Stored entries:
************
(** * Metrics aggregation of the chat-bot telemetry recorder

    A shallow embedding of [Metrics] from [main.py] (the aggregator that
    records chat events in a Redis store and computes usage snapshots),
    together with the part of the Redis data model that the class uses.

    Integers are Python integers, hence [Z].  Texts are [string]s over
    ASCII.  The Redis key space is a finite map from key names to typed
    values; sorted-set scores and counters are the integers the program
    writes (Unix-epoch seconds and event counts). *)

From Stdlib Require Import ZArith String Ascii List Lia.
From Stdlib Require Import DecimalString DecimalPos.
From stdpp Require Import gmap strings list fin_maps.

Local Open Scope Z_scope.

(** ** Results of calls that may raise *)

Inductive exn :=
| ResponseError (msg : string)   (* error reply of the Redis server *)
| ValueError                     (* Python: text is not a number *)
| OverflowError.                 (* Python: int() of an infinite float *)

Inductive result (A : Type) :=
| Ok (a : A)
| Raise (e : exn).
Arguments Ok {A} a.
Arguments Raise {A} e.

Definition is_ok {A} (r : result A) : bool :=
  match r with Ok _ => true | Raise _ => false end.

(** ** Texts and numbers *)

Module Text.

(** [str n]: the decimal text of an integer, as Python's [str]/[repr] and
    the Redis server print it. *)
Definition str (n : Z) : string := NilEmpty.string_of_int (Z.to_int n).

Definition chars (s : string) : list ascii := list_ascii_of_string s.

Definition is_space (c : ascii) : bool :=
  let n := nat_of_ascii c in
  (Nat.leb 9 n && Nat.leb n 13) || (Nat.leb 28 n && Nat.leb n 32).

Definition digit_of (c : ascii) : option Z :=
  let n := Z.of_nat (nat_of_ascii c) in
  if (48 <=? n) && (n <=? 57) then Some (n - 48) else None.

Definition is_char (c : ascii) (d : string) : bool :=
  match d with
  | String d' EmptyString => Ascii.eqb c d'
  | _ => false
  end.

Fixpoint lstrip (s : list ascii) : list ascii :=
  match s with
  | c :: s' => if is_space c then lstrip s' else s
  | [] => []
  end.

Definition strip (s : list ascii) : list ascii :=
  rev (lstrip (rev (lstrip s))).

(** The rest of a digit part [digit (["_"] digit)*] after its first digit:
    [acc] is the value read so far and [k] the number of digits read so
    far; the unread input is returned with them. *)
Fixpoint digits_tail (s : list ascii) (acc : Z) (k : Z) : Z * Z * list ascii :=
  match s with
  | [] => (acc, k, [])
  | c :: s' =>
      match digit_of c with
      | Some d => digits_tail s' (10 * acc + d) (k + 1)
      | None =>
          if is_char c "_" then
            match s' with
            | c' :: s'' =>
                match digit_of c' with
                | Some d => digits_tail s'' (10 * acc + d) (k + 1)
                | None => (acc, k, s)
                end
            | [] => (acc, k, s)
            end
          else (acc, k, s)
      end
  end.

Definition digitpart (s : list ascii) (acc : Z) (k : Z)
  : option (Z * Z * list ascii) :=
  match s with
  | c :: s' =>
      match digit_of c with
      | Some d => Some (digits_tail s' (10 * acc + d) (k + 1))
      | None => None
      end
  | [] => None
  end.

(** An optional sign; [true] stands for a minus. *)
Definition sign (s : list ascii) : bool * list ascii :=
  match s with
  | c :: s' =>
      if is_char c "-" then (true, s')
      else if is_char c "+" then (false, s')
      else (false, s)
  | [] => (false, [])
  end.

Definition apply_sign (neg : bool) (n : Z) : Z := if neg then - n else n.

(** Python's [int(s)] for a text [s], base ten. *)
Definition py_int (s : string) : result Z :=
  let (neg, s1) := sign (strip (chars s)) in
  match digitpart s1 0 0 with
  | Some (n, _, []) => Ok (apply_sign neg n)
  | _ => Raise ValueError
  end.

(** The integer a Redis string holds, if it is the decimal text of one
    (the server accepts the canonical text only: no blanks, no plus sign,
    no leading zeros). *)
Definition redis_int (s : string) : option Z :=
  match py_int s with
  | Ok n => if String.eqb (str n) s then Some n else None
  | Raise _ => None
  end.

(** *** Binary64 floats, as far as [int(float(s))] needs them *)

Inductive pyfloat :=
| Finite (neg : bool) (m e : Z)      (* (-1)^neg * m * 2^e, 0 <= m <= 2^53 *)
| Inf (neg : bool)
| NaN.

(** Nearest integer to [a / b], ties to even ([0 <= a], [0 < b]). *)
Definition rne (a b : Z) : Z :=
  let n := a / b in
  match 2 * (a mod b) ?= b with
  | Lt => n
  | Gt => n + 1
  | Eq => if Z.even n then n else n + 1
  end.

(** [p / q >= 2^k], for [0 < p], [0 < q]. *)
Definition ge_pow2 (p q k : Z) : bool :=
  if 0 <=? k then q * 2 ^ k <=? p else q <=? p * 2 ^ (- k).

(** The binary64 value nearest to [p / q] ([0 <= p], [0 < q]), rounding
    ties to even, with subnormals and overflow to infinity. *)
Definition binary64 (neg : bool) (p q : Z) : pyfloat :=
  if p =? 0 then Finite neg 0 0 else
  let k := Z.log2 p - Z.log2 q in
  let lg := if ge_pow2 p q k then k else k - 1 in
  let e := Z.max (lg - 52) (-1074) in
  let m := if 0 <=? e then rne p (q * 2 ^ e) else rne (p * 2 ^ (- e)) q in
  if (0 <=? e) && (2 ^ 1024 <=? m * 2 ^ e) then Inf neg else Finite neg m e.

Definition lower (c : ascii) : ascii :=
  let n := nat_of_ascii c in
  if Nat.leb 65 n && Nat.leb n 90 then ascii_of_nat (n + 32) else c.

Definition is_word (s : list ascii) (w : string) : bool :=
  String.eqb (string_of_list_ascii (map lower s)) w.

(** An optional exponent [("e" | "E") [sign] digitpart]; the unread input
    is returned with its value. *)
Definition exponent (s : list ascii) : option (Z * list ascii) :=
  match s with
  | c :: s' =>
      if is_char (lower c) "e" then
        let (neg, s1) := sign s' in
        match digitpart s1 0 0 with
        | Some (x, _, rest) => Some (apply_sign neg x, rest)
        | None => None
        end
      else Some (0, s)
  | [] => Some (0, [])
  end.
************
What is expected: Where does the string "Python" appear in the records? Copy every line that holds it.

Solution for this exercise:
    Integers are Python integers, hence [Z].  Texts are [string]s over
| ValueError                     (* Python: text is not a number *)
| OverflowError.                 (* Python: int() of an infinite float *)
(** [str n]: the decimal text of an integer, as Python's [str]/[repr] and
(** Python's [int(s)] for a text [s], base ten. *)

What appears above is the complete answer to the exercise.